名取熊野三社は、熊野那智神社、熊野本宮社、熊野神社からなる。
紀州熊野三山それぞれから分霊され、宮城県名取市に建立されている。
まずは、高館山の山頂にある熊野那智神社へと向かった。
道すがら、さっそくカラスの出迎えを受け、わたしのテンションは一気に上がった。
八咫烏(やたがらす)は熊野の神様のお使い。
サッカー日本代表チームのシンボルにもなっている、勝利へと導く霊験あらたかな眷属、三本足のカラスだ。
カラスは嫌われ者とされることもあれば、知恵者として扱われることもある。
物語の中ではメッセージャーとして描かれることもあり、黒猫のように魔的で神秘的だ。
また、この神社には数匹の猫が暮らしていて、虎猫が威厳のある様子で参道を歩きまわっている姿が見られた。
御神木は、樹齢900年とも言われる杉の大木で、「山一(やまいち)」と呼ばれ、国道からも眺めることができるそうだ。
他にも「高館連理の杉(たかだてれんりのすぎ)」が御神木として祀られている。
二本の別々の杉が途中で繋がっていて、縁結び、夫婦和合の象徴として信仰されている。
そばには大輪の白百合が咲き、青紫色の紫陽花も見られた。
大きな黒アゲハ蝶が白百合の蜜を吸っては、舞い上がり、つがいでくっついては離れてを繰り返し飛びまわっていた。
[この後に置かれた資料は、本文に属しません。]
Lemma activation_lags v u origin ts act : lagging v u origin ts →
  lagging (VersionSwitch.onActivation v act origin ts).1 (VersionSwitch.onActivation u act origin ts).1 origin ts ∧
  ((VersionSwitch.onActivation u act origin ts).2 = (VersionSwitch.onActivation v act origin ts).2 ∨
   (VersionSwitch.onActivation v act origin ts).2 = VersionSwitch.STORED_LATE ∧ (VersionSwitch.onActivation u act origin ts).2 = VersionSwitch.STORED).
Proof.
  intros Hlag. pose proof Hlag as [Ev Eu Hs Hh Hsort]. pose proof (lagging_snoc v u origin ts (VersionSwitch.fa_l1Origin act) (VersionSwitch.activationMs act) Hlag) as Hsnoc.
  assert (VersionSwitch.version v = VersionSwitch.OFF_VERSION ∧ VersionSwitch.version u = VersionSwitch.OFF_VERSION) as [Vv Vu] by by rewrite Ev, Eu.
  assert (VersionSwitch.fileStore u = VersionSwitch.fileStore v ∧ VersionSwitch.sealedOrigin u = 0%Z) as [Fu Su] by (rewrite Eu; by rewrite Ev).
  assert (∀ w, Schedule.newest (VersionSwitch.schedule u w) = Schedule.newest (VersionSwitch.schedule v w)) as Hn.
  { intros []; [by apply (newest_same _ _ _ _ Hh)|by rewrite Ev, Eu..]. }
  assert (∀ w, length (VersionSwitch.schedule u w) = length (VersionSwitch.schedule v w)) as Hl.
  { intros []; [symmetry; by apply (Forall2_length _ _ _ Hh)|by rewrite Ev, Eu..]. }
  unfold VersionSwitch.onActivation. destruct (VersionSwitch.scheduleOf _) as [w|]; [|by split; [|left]]. rewrite Hn, Hl, Vv, Vu, Fu, Su.
  destruct (ule _ (Schedule.newest (VersionSwitch.schedule v w))) eqn:En; [by split; [|left]|]. destruct (negb _ && _); [by split; [|left]|]. destruct (negb _ && _ && _); [by split; [|left]|].
  destruct w; [|split; [exact Hlag|by left]|by destruct (VersionSwitch.fileStore v); (split; [exact Hlag|left])].
  destruct (_ =? _)%nat; [by split; [|left]|]. specialize (Hsnoc En).
  assert (ule (VersionSwitch.fa_l1Origin act) 0 = false) as ->.
  { apply Z.leb_gt in En. apply Z.leb_gt. change (unsigned 0) with 0%Z. pose proof (unsigned_bound (Schedule.newest (VersionSwitch.schedule v VersionSwitch.V4))). lia. }
  cbn [andb fst snd]. split; [exact Hsnoc|]. destruct (ule _ (VersionSwitch.sealedOrigin v)); [by right|by left].
Qed.

(** ** The states *)

(** Two replay windows of the same images. *)
Definition same_windows (w w' : SessionWindows.t) : Prop :=
  ∃ a, rel w a ∧ rel w' a ∧ SessionWindows.slots w' = SessionWindows.slots w ∧ SessionWindows.width w' = SessionWindows.width w.

Definition agree_switch (v u : VersionSwitch.t) (origin ts : Z) : Prop := u = v ∨ lagging v u origin ts.

Record agree_parts (s : SealerSt) b l c u w : Prop := {
  ap_running : window_ok s ∧ ledger_ok (voids s) (canonicalCount s) ∧ is_long (VoidLedger.voterMask (VoidLedger.cfg (voids s)));
  ap_window : window_ok (alter s b l c u w);
  ap_voids : ledger_ok l (canonicalCount s) ∧ agree_ledger (voids s) l (canonicalCount s);
  ap_budget : RecordedCursors.budget (recorded s) = 0%Z ∧ RecordedCursors.budget c = 0%Z;
  ap_versions : agree_switch (versions s) u (l1Origin s) (lastL2Timestamp s);
  ap_windows : same_windows (windows s) w;
}.

(** A member that kept running, and one that restored. *)
Inductive agree (s : SealerSt) : SealerSt → Prop :=
| agree_intro b l c u w : agree_parts s b l c u w → agree s (alter s b l c u w).

(** A change of the parts that both have. *)
Ltac framed s1 := intros [b l c u w [(W1 & W2 & W3) W4 W5 W6 W7 W8]]; apply (agree_intro s1 b l c u w);
  split; [split; [eapply window_ok_ext; [| |exact W1]; done|done]|eapply window_ok_ext; [| |exact W4]; done|done..].

Section simulation.
Implicit Types (s : SealerSt) (id : B256).

Lemma agree_nonces s s' e : agree s s' → agree (with_nonces s e) (with_nonces s' e).
Proof. framed (with_nonces s e). Qed.

Lemma agree_remote s s' r : agree s s' → agree (with_remote s r) (with_remote s' r).
Proof. framed (with_remote s r). Qed.

Lemma agree_posted s s' p : agree s s' → agree (with_posted s p) (with_posted s' p).
Proof. framed (with_posted s p). Qed.

Lemma agree_seed s s' st d : agree s s' → agree (with_seed s st d) (with_seed s' st d).
Proof. framed (with_seed s st d). Qed.

Lemma agree_count s s' n : (canonicalCount s ≤ n)%Z → agree s s' → agree (with_count s n) (with_count s' n).
Proof.
  intros Hn [b l c u w [(W1 & W2 & W3) W4 [W5 W5'] W6 W7 W8]]. apply (agree_intro (with_count s n) b l c u w). split; try done.
  - split; [by eapply window_ok_ext; [| |exact W1]|]. split; [|done]. by eapply ledger_ok_mono.
  - by eapply window_ok_ext; [| |exact W4].
  - split; [by eapply ledger_ok_mono|by eapply agree_ledger_mono].
Qed.

Lemma agree_origin s s' o : (0 ≤ l1Origin s ≤ o)%Z → (o ≤ long_max)%Z → agree s s' → agree (with_origin s o) (with_origin s' o).
Proof.
  intros Ho Hm [b l c u w [(W1 & W2 & W3) W4 W5 W6 W7 W8]]. apply (agree_intro (with_origin s o) b l c u w). split; try done.
  - split; [by eapply window_ok_ext; [| |exact W1]|done].
  - by eapply window_ok_ext; [| |exact W4].
  - destruct W7 as [?|[V1 V2 V3 V4 V5]]; [by left|]. right. split; try done. cbn. apply ule_le. apply ule_le in V3. rewrite (unsigned_nonneg (l1Origin s)) in V3 by lia. rewrite (unsigned_nonneg o) by lia. lia.
Qed.

(** A record that takes the next index. *)
Lemma agree_ordered s s' id a n : (0 ≤ canonicalCount s)%Z → agree s s' →
  agree (with_count (with_voids s (VoidLedger.onReference (voids s) (canonicalCount s) id a n)) (canonicalCount s + 1))
    (with_count (with_voids s' (VoidLedger.onReference (voids s') (canonicalCount s') id a n)) (canonicalCount s' + 1)).
Proof.
  intros H0 [b l c u w [(W1 & W2 & W3) W4 [W5 W5'] W6 W7 W8]]. apply (agree_intro (with_count (with_voids s _) _) b (VoidLedger.onReference l (canonicalCount s) id a n) c u w). split; try done.
  - split; [by eapply window_ok_ext; [| |exact W1]|]. split; [by apply ledger_ok_reference|]. cbn. by rewrite onReference_cfg.
  - by eapply window_ok_ext; [| |exact W4].
  - split; [by apply ledger_ok_reference|by apply agree_reference].
Qed.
今生を超え、永遠の契りを交わす舞を踊っているかのような幻想をいだかせる。
この神社は山上にあり、さわやかな風が吹きぬけ、わたしの心も身体も清められていくようだった。
次に、山を降りて向かったのは熊野本宮社。
狛犬の大きな赤い口が印象的だった。
人の気配のない静まり返った境内に立っていると、自分自身の輪郭があいまいになり広がっていき、風景に溶け込んでいってしまうような感覚があった。
最後、三社目は、熊野神社。
三社の中心となる神社だ。
こちらには、弁財天さまをお祀りした池があり、源頼朝公腰掛之石もある。
長い渡り廊下には色とりどりの風鈴がたくさん吊るされていた。
風が強く吹いていて、ガラスをかき鳴らす音が響く。
絶え間ない連続音が、この場を特別に神聖な場所に感じさせる。
日が良いのか、和装姿の若いカップルが撮影に来ていた。
花嫁は朱赤の打ち掛けがよく似合っていて、初々しい。
『おめでとうございます 末長くお幸せに』と声をかけると、黒の羽織姿の花婿が幸せいっぱいの笑顔を返してくれた。
風がやみ、風鈴の音がとぎれた。
わたしは目を閉じ、風の流れを感じてみる。
風鈴の音の終わりと始まり、その間の束の間の静寂に、しばらく耳を澄ました。
高館山で見た蝶がふと頭をよぎった。
あの黒アゲハ蝶のつがいは、幻だったのではないだろうか。